Cómo se verificó el acto, no os lo voy a decir. Sabed únicamente que cuando el agua sacramental cayó sobre la estatua, la sal se disolvió lentamente, y a los ojos del solitario apareció una mujer, vieja como la eternidad, envuelta en andrajos terribles, de una lividez de ceniza, flaca y temblorosa, llena de siglos. El monje que había visto al demonio sin miedo, sintió el pavor de aquella aparición. Era el pueblo réprobo lo que se levantaba en ella. ¡Esos ojos vieron la combustión de los azufres llovidos por la cólera divina sobre la ignominia de las ciudades; esos andrajos estaban tejidos con el pelo de los camellos de Lot; esos pies hollaron las cenizas del incendio del Eterno! Y la espantosa mujer le habló con su voz antigua. Ya no recordaba nada. Sólo una vaga visión del incendio, una sensación tenebrosa despertada a la vista de aquel mar. Su alma estaba vestida de confusión. Había dormido mucho, un sueño negro como el sepulcro.

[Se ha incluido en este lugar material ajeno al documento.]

(** Echo times 696, 870 and 522 us: the samples are 12, 15 and 9 cm, and
    the converted samples are listed smallest first. *)
Lemma inches_applied_once_to_aggregate_witness :
  let r := ultrasonic33.init (hw0 (echo_list [696; 870; 522]%Z)) in
  let per_sample := map (fun cm => cm / (254 # 100))%Q in
  let ws_inches := per_sample [522 # 58; 696 # 58; 870 # 58]%Q in
  let l := [12; 15; 9]%Q in
  let l_sorted := [9; 12; 15]%Q in
  let l_inches := per_sample l_sorted in
  Permutation (per_sample (fst (collect 3%Q r))) ws_inches /\
  Sorted Qle ws_inches /\
  Permutation l l_sorted /\ Sorted Qle l_sorted /\
  Permutation (per_sample l) l_inches /\ Sorted Qle l_inches /\
  (fst (ultrasonic33.distance ultrasonic33.Inches 3%Q r)
   == nth 1 ws_inches 0)%Q /\
  (12 / (254 # 100) == nth 1 l_inches 0)%Q.
Proof.
  intros r per_sample ws_inches l l_sorted l_inches.
  assert (Hp : Permutation (per_sample (fst (collect 3%Q r))) ws_inches).
  { vm_compute.
    eapply perm_trans; [apply perm_skip; apply perm_swap | apply perm_swap]. }
  assert (Hs : Sorted Qle ws_inches).
  { repeat constructor; vm_compute; discriminate. }
  assert (Hpl : Permutation l l_sorted).
  { eapply perm_trans; [apply perm_skip; apply perm_swap | apply perm_swap]. }
  assert (Hsl : Sorted Qle l_sorted).
  { repeat constructor; vm_compute; discriminate. }
  assert (Hpi : Permutation (per_sample l) l_inches).
  { vm_compute.
    eapply perm_trans; [apply perm_skip; apply perm_swap | apply perm_swap]. }
  assert (Hsi : Sorted Qle l_inches).
  { repeat constructor; vm_compute; discriminate. }
  pose proof (inches_applied_once_to_aggregate 1%Q 3%Q
                (ultrasonic.init (hw0 (echo_list [696]%Z))) r
                ws_inches l l_sorted l_inches Hp Hs Hpl Hsl Hpi Hsi) as H.
  destruct H as (_ & _ & _ & Hw & Hl & _).
  repeat (split; [assumption |]). exact Hl.
Defined.

(** C9 as worded fails for the mean of the standard variant.  With the
    echo times 100 and 101 us, [read] in inches returns the mean in
    centimetres divided by 2.54, which is 0.68218843334238399; the mean of
    the two samples converted one by one is 0.68218843334238388. *)
Lemma mean_of_converted_samples_differs :
  let s := ultrasonic.init (hw0 (echo_list [100; 101]%Z)) in
  let vs := [cm64 100; cm64 101] in
  let once := fst (binary64.read ultrasonic.Inches 2%Q s) in
  let per_sample :=
    mean64 (map (fun cm => PrimFloat.div cm binary64.c2_54) vs) in
  fst (binary64.read ultrasonic.Centimeters 2%Q s) = mean64 vs /\
  once = PrimFloat.div (mean64 vs) binary64.c2_54 /\
  PrimFloat.eqb once per_sample = false /\
  PrimFloat.ltb per_sample once = true.
Proof.
  intros s vs once per_sample.
  split; [| split; [| split]]; vm_compute; reflexivity.
Qed.

(** [binary64.c2_54] is the correctly rounded quotient of 254 by 100,
    the number that the literal [2.54] denotes.  On samples whose sums
    are exact the two arithmetics agree: echo times 580, 0 and 1160 us
    read 15 cm in both, and leave the same board. *)
Example binary64_read_agrees_when_exact :
  let h := hw0 (echo_list [580; 0; 1160]%Z) in
  PrimFloat.eqb
    (PrimFloat.div (binary64.of_int 254) (binary64.of_int 100))
    binary64.c2_54 = true /\
  fst (binary64.read ultrasonic.Centimeters 3%Q (ultrasonic.init h))
  = binary64.of_int 15 /\
  (fst (ultrasonic.read ultrasonic.Centimeters 3%Q (ultrasonic.init h))
   == 15)%Q /\
  snd (binary64.read ultrasonic.Centimeters 3%Q (ultrasonic.init h))
  = snd (ultrasonic.read ultrasonic.Centimeters 3%Q (ultrasonic.init h)).
Proof.
  intros h.
  split; [| split; [| split]]; vm_compute; reflexivity.
Qed.

(** ** The threshold watcher *)

Lemma events_since_app (l new : list Event) : events_since l (l ++ new) = new.
Proof.
  unfold events_since. induction l as [| e l IH]; [reflexivity | exact IH].
Qed.

Lemma handler_runs_app (l l' : list Event) :
  handler_runs (l ++ l') = handler_runs l ++ handler_runs l'.
Proof. unfold handler_runs. apply flat_map_app. Qed.

Lemma handler_runs_shot (trig echo : DigitalPin) (maxUs d : Z) :
  handler_runs (shot_events trig echo maxUs d) = [].
Proof. reflexivity. Qed.

Section Watcher.
Import ultrasonic.

Lemma distanceCm_run (s : State) :
  let d := echo_in (hw s) (n_pulse (hw s)) in
  distanceCm s =
  (mean (valid [cm_of d]),
   with_hw s (mkHw (echo_in (hw s)) (n_pulse (hw s) + 1)
                   (log (hw s) ++
                    shot_events (_trig s) (_echo s) (_maxUs s) d ++
                    [Pause 10]))).
Proof.
  intros d. unfold distanceCm. rewrite read_run.
  change (Z.to_nat (Math.max 1 (Math.min 10 (ToInt32 1%Q)))) with 1%nat.
  unfold next_pulses, batch_events. cbn [seq map flat_map].
  rewrite Nat.add_0_r, app_nil_r. reflexivity.
Qed.

Lemma poll_run (f : Fiber) (s : State) :
  let d := echo_in (hw s) (n_pulse (hw s)) in
  let cm := fst (distanceCm s) in
  poll f s =
  (tt,
   with_hw s (mkHw (echo_in (hw s)) (n_pulse (hw s) + 1)
                   (log (hw s) ++
                    shot_events (_trig s) (_echo s) (_maxUs s) d ++
                    [Pause 10] ++
                    (if Qltb 0 cm && Qltb cm (inject_Z (f_threshold f))
                     then [RunHandler (f_handler f) cm] else []) ++
                    [Pause 50]))).
Proof.
  intros d cm. unfold poll, bind. subst cm. rewrite distanceCm_run.
  fold d. cbn [fst]. destruct s as [t e m p fs [ei n l]].
  unfold pause, emit, hw_emit, ret, with_hw.
  destruct (Qltb 0 (mean (valid [cm_of d])) &&
            Qltb (mean (valid [cm_of d])) (inject_Z (f_threshold f)));
    simpl; repeat rewrite <- app_assoc; reflexivity.
Qed.

(** The handler entries of one turn of a watcher's loop. *)
Lemma poll_handler_runs (f : Fiber) (s : State) :
  let cm := fst (distanceCm s) in
  handler_runs (events_since (log (hw s)) (log (hw (snd (poll f s))))) =
  if Qltb 0 cm && Qltb cm (inject_Z (f_threshold f))
  then [(f_handler f, cm)] else [].
Proof.
  intros cm. rewrite poll_run. fold cm. cbn [snd]. unfold with_hw.
  cbn [hw log]. rewrite events_since_app, !handler_runs_app.
  rewrite handler_runs_shot.
  destruct (Qltb 0 cm && Qltb cm (inject_Z (f_threshold f))); reflexivity.
Qed.

Lemma onDistanceLessThan_run (threshold : number) (handler : nat)
    (s : State) :
  let f := mkFiber (Math.max 2 (Math.min 400 (ToInt32 threshold))) handler in
  onDistanceLessThan threshold handler s =
  (tt, mkState (_trig s) (_echo s) (_maxUs s) true (fibers s ++ [f]) (hw s)).
Proof.
  destruct s as [t e m p fs h].
  unfold onDistanceLessThan, bind, get, inBackground, set_polling.
  destruct p; reflexivity.
Qed.
End Watcher.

Sufría sin saber por qué, en aquella sumersión de pesadilla. Ese monje acababa de salvarla. Lo sentía. Era lo único claro en su visión reciente. Y el mar... el incendio... la catástrofe... las ciudades ardidas... todo aquello se desvanecía en una clarividente visión de muerte. Iba a morir. Estaba salvada, pues. ¡Y era el monje quien la había salvado! Sosistrato temblaba, formidable. Una llama roja incendiaba sus pupilas. El pasado acababa de desvanecerse en él, como si el viento de fuego hubiera barrido su alma. Y sólo este convencimiento ocupaba su conciencia: ¡la mujer de Lot estaba allí! El sol descendía hacia las montañas. Púrpuras de incendio manchaban el horizonte. Los días trágicos revivían en aquel aparato de llamaradas. Era como una resurrección del castigo, reflejándose por segunda vez sobre las aguas del lago amargo. Sosistrato acababa de retroceder en los siglos. Recordaba. Había sido actor en la catástrofe. Y esa mujer... ¡esa mujer le era conocida!

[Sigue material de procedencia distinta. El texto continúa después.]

Lemma yes_no_round_trip (option : string) :
  In option ["Yes"; "No"]%string ->
  option_of_flag (flag_of_option option) = option.
Proof. intros [<-|[<-|[]]]; reflexivity. Qed.

(** X10: with widgets that keep Streamlit's promises and encoders that
    were fitted on something, the sidebar draws its widgets without
    touching the process and hands on a record the pipeline accepts:
    gender and geography are fitted categories, the numbers lie in the
    bounds of INPUT_RANGES, and the two flags are 0 or 1, 1 exactly for
    the answer Yes. *)
Theorem form_values_are_valid st ml pg m le ohe sc :
  obliging st ->
  loaders (world pg) ml = artifacts m le ohe sc ->
  classes_ le <> [] ->
  categories_ ohe <> [] ->
  exists form pg',
    sidebar st ml pg = (inr form, pg') /\
    world pg' = world pg /\
    In (gender form) (classes_ le) /\
    In (geography form) (categories_ ohe) /\
    (18 <= age form <= 100)%Z /\
    (300 <= credit_score form <= 850)%Z /\
    (0 <= tenure form <= 10)%Z /\
    (1 <= num_of_products form <= 4)%Z /\
    (0 <=? balance form)%float = true /\
    (balance form <=? 250000)%float = true /\
    (0 <=? estimated_salary form)%float = true /\
    (estimated_salary form <=? 200000)%float = true /\
    (has_cr_card form = 1%Z <->
     radio st "💳 Has Credit Card?" ["Yes"; "No"]%string = "Yes"%string) /\
    (has_cr_card form = 0%Z <->
     radio st "💳 Has Credit Card?" ["Yes"; "No"]%string = "No"%string) /\
    (is_active_member form = 1%Z <->
     radio st "✅ Is Active Member?" ["Yes"; "No"]%string = "Yes"%string) /\
    (is_active_member form = 0%Z <->
     radio st "✅ Is Active Member?" ["Yes"; "No"]%string = "No"%string).
Proof.
  intros (Hsel & Hrad & Hsl & Hnum) Hl Hle Hohe.
  destruct (sidebar_loaded st ml pg m le ohe sc Hl) as (els & E & _).
  exists (answers st le ohe), (show els pg). split; [exact E|].
  split; [reflexivity|]. unfold answers. cbn.
  split; [now apply Hsel|]. split; [now apply Hsel|].
  split; [apply Hsl; lia|]. split; [apply Hsl; lia|].
  split; [apply Hsl; lia|]. split; [apply Hsl; lia|].
  destruct (Hnum "💰 Balance"%string 0 250000 0 1000 eq_refl eq_refl)%float
    as (Hb1 & Hb2).
  destruct (Hnum "💵 Estimated Salary"%string 0 200000 50000 1000
              eq_refl eq_refl)%float as (Hs1 & Hs2).
  repeat (split; [assumption|]).
  assert (Hflag : forall label,
             let a := radio st label ["Yes"; "No"]%string in
             (flag_of_option a = 1%Z <-> a = "Yes"%string) /\
             (flag_of_option a = 0%Z <-> a = "No"%string)).
  { intros label a.
    assert (Ha : In a ["Yes"; "No"]%string) by (apply Hrad; discriminate).
    destruct Ha as [<-|[<-|[]]]; cbn; split; split; congruence. }
  destruct (Hflag "💳 Has Credit Card?"%string) as (H1 & H2).
  destruct (Hflag "✅ Is Active Member?"%string) as (H3 & H4).
  repeat split; first [apply H1 | apply H2 | apply H3 | apply H4]; assumption.
Qed.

Entonces un ansia espantosa le quemó las carnes. Su lengua habló, dirigiéndose a la espectral resucitada:
-Mujer, respóndeme una sola palabra.
-Habla... pregunta...
-¿Responderás?
-Sí, habla; ¡me has salvado!
Los ojos del anacoreta brillaron, como si en ellos se concentrase el resplandor que incendiaba las montañas.
-Mujer, dime qué viste cuando tu rostro se volvió para mirar.

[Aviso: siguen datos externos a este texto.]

(** The transport types are declared outside server.go, which names
    [TCP_TRANSPORT] only; [OTHER_TRANSPORT] is any other value, the zero
    value among them. *)
Inductive transportType : Type :=
| OTHER_TRANSPORT
| TCP_TRANSPORT.

(** The server and what its goroutines have done to the sockets.  The
    first five fields are those of [ModbusServer] ([tcpListener] is kept as
    [listening]: bound and not yet closed).  [closed] is the set of
    connections [Close] was called on.  The other fields are the goroutines
    outside the lock: [decided] holds the accept loops that left the
    critical section with their [accepted] flag and have not acted on it
    yet, [serving] the workers inside [handleTransport], [leaving] the
    workers that removed their connection and have not closed it yet. *)
Record server : Type := {
  conf : ServerConfiguration;
  started : bool;
  listening : bool;
  tcpClients : list conn;
  transport : transportType;
  closed : gset conn;
  decided : list (conn * bool);
  serving : list conn;
  leaving : list conn
}.

Definition second : Z := 1000000000.

(** [NewServer] *)
Definition NewServer (c : ServerConfiguration) : server * option error :=
  let ms := {| conf := c; started := false; listening := false;
               tcpClients := []; transport := OTHER_TRANSPORT;
               closed := ∅; decided := []; serving := []; leaving := [] |} in
  if String.prefix "tcp://" (URL c)
  then
    let url := String.substring 6 (String.length (URL c) - 6) (URL c) in
    let timeout := if Timeout c =? 0 then 120 * second else Timeout c in
    let maxClients := if (MaxClients c =? 0)%N then 10%N else MaxClients c in
    ({| conf := {| URL := url; Timeout := timeout; MaxClients := maxClients |};
        started := false; listening := false;
        tcpClients := []; transport := TCP_TRANSPORT;
        closed := ∅; decided := []; serving := []; leaving := [] |}, None)
  else (ms, Some ErrConfigurationError).

(** [Start].  [listenErr] is the error of [net.Listen]. *)
Definition Start (ms : server) (listenErr : option error)
  : server * option error :=
  if started ms then (ms, None)
  else
    match transport ms with
    | TCP_TRANSPORT =>
        match listenErr with
        | Some e => (ms, Some e)
        | None =>
            ({| conf := conf ms; started := true; listening := true;
                tcpClients := tcpClients ms; transport := transport ms;
                closed := closed ms; decided := decided ms;
                serving := serving ms; leaving := leaving ms |}, None)
        end
    | OTHER_TRANSPORT => (ms, Some ErrConfigurationError)
    end.

(** [Stop].  [closeErr] is the error of [ms.tcpListener.Close()]. *)
Definition Stop (ms : server) (closeErr : option error)
  : server * option error :=
  if negb (started ms) then (ms, None)
  else
    match transport ms with
    | TCP_TRANSPORT =>
        ({| conf := conf ms; started := false; listening := false;
            tcpClients := tcpClients ms; transport := transport ms;
            closed := closed ms ∪ list_to_set (tcpClients ms);
            decided := decided ms;
            serving := serving ms; leaving := leaving ms |}, closeErr)
    | OTHER_TRANSPORT =>
        ({| conf := conf ms; started := false; listening := listening ms;
            tcpClients := tcpClients ms; transport := transport ms;
            closed := closed ms; decided := decided ms;
            serving := serving ms; leaving := leaving ms |}, None)
    end.

(** The critical section of [acceptTCPClients], for a connection [sock]
    that [Accept] returned: the connection limit. *)
Definition admission (ms : server) (sock : conn) : server :=
  if (N.of_nat (length (tcpClients ms)) <? MaxClients (conf ms))%N
  then
    {| conf := conf ms; started := started ms; listening := listening ms;
       tcpClients := tcpClients ms ++ [sock]; transport := transport ms;
       closed := closed ms; decided := decided ms ++ [(sock, true)];
       serving := serving ms; leaving := leaving ms |}
  else
    {| conf := conf ms; started := started ms; listening := listening ms;
       tcpClients := tcpClients ms; transport := transport ms;
       closed := closed ms; decided := decided ms ++ [(sock, false)];
       serving := serving ms; leaving := leaving ms |}.

(** What an accept loop does after the critical section, by its
    [accepted] flag: [go ms.handleTCPClient(sock)] or [sock.Close()]. *)
Definition actOn (ms : server) (sock : conn) (accepted : bool) : server :=
  if accepted
  then
    {| conf := conf ms; started := started ms; listening := listening ms;
       tcpClients := tcpClients ms; transport := transport ms;
       closed := closed ms; decided := decided ms;
       serving := serving ms ++ [sock]; leaving := leaving ms |}
  else
    {| conf := conf ms; started := started ms; listening := listening ms;
       tcpClients := tcpClients ms; transport := transport ms;
       closed := closed ms ∪ {[sock]}; decided := decided ms;
       serving := serving ms; leaving := leaving ms |}.

(** The index of the first entry equal to [sock], as the [for i := range]
    loop of [handleTCPClient] finds it. *)
Fixpoint indexOf (clients : list conn) (sock : conn) : option nat :=
  match clients with
  | [] => None
  | c :: clients' =>
      if Nat.eqb c sock then Some O
      else option_map S (indexOf clients' sock)
  end.

(** The removal loop of [handleTCPClient]: the first entry equal to [sock]
    is overwritten with the last entry and the slice loses its last entry.
    An index was found, so the slice is not empty and [len-1] is an index
    of it. *)
Definition removeClient (clients : list conn) (sock : conn) : list conn :=
  match indexOf clients sock with
  | Some i =>
      match clients !! (length clients - 1)%nat with
      | Some lastClient =>
          take (length clients - 1)%nat (<[i := lastClient]> clients)
      | None => clients
      end
  | None => clients
  end.

(** The critical section of [handleTCPClient], once [handleTransport] has
    returned. *)
Definition deregister (ms : server) (sock : conn) : server :=
  {| conf := conf ms; started := started ms; listening := listening ms;
     tcpClients := removeClient (tcpClients ms) sock;
     transport := transport ms;
     closed := closed ms; decided := decided ms;
     serving := serving ms; leaving := leaving ms ++ [sock] |}.

(** The last statement of [handleTCPClient]: [sock.Close()]. *)
Definition closeConn (ms : server) (sock : conn) : server :=
  {| conf := conf ms; started := started ms; listening := listening ms;
     tcpClients := tcpClients ms; transport := transport ms;
     closed := closed ms ∪ {[sock]}; decided := decided ms;
     serving := serving ms; leaving := leaving ms |}.

Definition withDecided (ms : server) (d : list (conn * bool)) : server :=
  {| conf := conf ms; started := started ms; listening := listening ms;
     tcpClients := tcpClients ms; transport := transport ms;
     closed := closed ms; decided := d;
     serving := serving ms; leaving := leaving ms |}.

Definition withServing (ms : server) (w : list conn) : server :=
  {| conf := conf ms; started := started ms; listening := listening ms;
     tcpClients := tcpClients ms; transport := transport ms;
     closed := closed ms; decided := decided ms;
     serving := w; leaving := leaving ms |}.

Definition withLeaving (ms : server) (w : list conn) : server :=
  {| conf := conf ms; started := started ms; listening := listening ms;
     tcpClients := tcpClients ms; transport := transport ms;
     closed := closed ms; decided := decided ms;
     serving := serving ms; leaving := w |}.

(** One atomic action of one goroutine.  The lock makes each critical
    section atomic; what a goroutine does outside the lock is an action of
    its own, so every interleaving of the goroutines is a sequence of
    these. *)
Inductive step : server -> server -> Prop :=
| step_Start ms listenErr :
    step ms (Start ms listenErr).1
| step_Stop ms closeErr :
    step ms (Stop ms closeErr).1
| step_admission ms sock :
    step ms (admission ms sock)
| step_actOn ms d1 sock accepted d2 :
    decided ms = d1 ++ (sock, accepted) :: d2 ->
    step ms (actOn (withDecided ms (d1 ++ d2)) sock accepted)
| step_deregister ms w1 sock w2 :
    serving ms = w1 ++ sock :: w2 ->
    step ms (deregister (withServing ms (w1 ++ w2)) sock)
| step_closeConn ms w1 sock w2 :
    leaving ms = w1 ++ sock :: w2 ->
    step ms (closeConn (withLeaving ms (w1 ++ w2)) sock).

(** The states a server built by [NewServer] goes through. *)
Inductive reachable (c : ServerConfiguration) : server -> Prop :=
| reachable_new ms :
    NewServer c = (ms, None) -> reachable c ms
| reachable_step ms ms' :
    reachable c ms -> step ms ms' -> reachable c ms'.

(** ** Concrete servers and requests, for running the model *)

Definition exampleConf : ServerConfiguration :=
  {| URL := "tcp://[::]:502"; Timeout := 0; MaxClients := 2 |}.

(** A server after [NewServer] and [Start]. *)
Definition listeningServer : server :=
  (Start (NewServer exampleConf).1 None).1.

(** The same server once its accept loop has let connection 7 in and
    started the worker of that connection. *)
Definition serverWithClient : server :=
  actOn (withDecided (admission listeningServer 7%nat) []) 7%nat true.

(** Read Coils, address 0, quantity 1. *)
Definition readOneCoil : pdu :=
  {| unitId := x01; functionCode := FC_READ_COILS;
     payload := [x00; x00; x00; x01] |}.

(** Read Holding Registers, address 0, quantity 3. *)
Definition readThreeRegisters : pdu :=
  {| unitId := x01; functionCode := FC_READ_HOLDING_REGISTERS;
     payload := [x00; x00; x00; x03] |}.

(** * Properties *)

(** ** Bytes and 16-bit words *)

Lemma byte_to_Z_range (b : byte) : 0 <= byte_to_Z b < 256.
Proof.
  unfold byte_to_Z. pose proof (Byte.to_N_bounded b). lia.
Qed.

Lemma byte_of_to_Z (b : byte) : byte_of_Z (byte_to_Z b) = b.
Proof.
  unfold byte_of_Z. pose proof (byte_to_Z_range b) as Hb.
  rewrite Z.mod_small by exact Hb.
  unfold byte_to_Z. rewrite N2Z.id, Byte.of_to_N. reflexivity.
Qed.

Una voz anudada de angustia, le respondió:
-Oh, no... ¡Por Elohim, no quieras saberlo!
-¡Dime qué viste!
-No... no... ¡Sería el abismo!
-Yo quiero el abismo.
-Es la muerte...
-¡Dime qué viste!
-¡No puedo... no quiero!
-Yo te he salvado.
-No... no...
El sol acababa de ponerse.
-¡Habla!
La mujer se aproximó. Su voz parecía cubierta de polvo; se apagaba, se crepusculizaba, agonizando.
-¡Por las cenizas de tus padres!...
-¡Habla!
Entonces aquel espectro aproximó su boca al oído del cenobita, y dijo una palabra. Y Sosistrato, fulminado, anonadado, sin arrojar un grito, cayó muerto. Roguemos a Dios por su alma.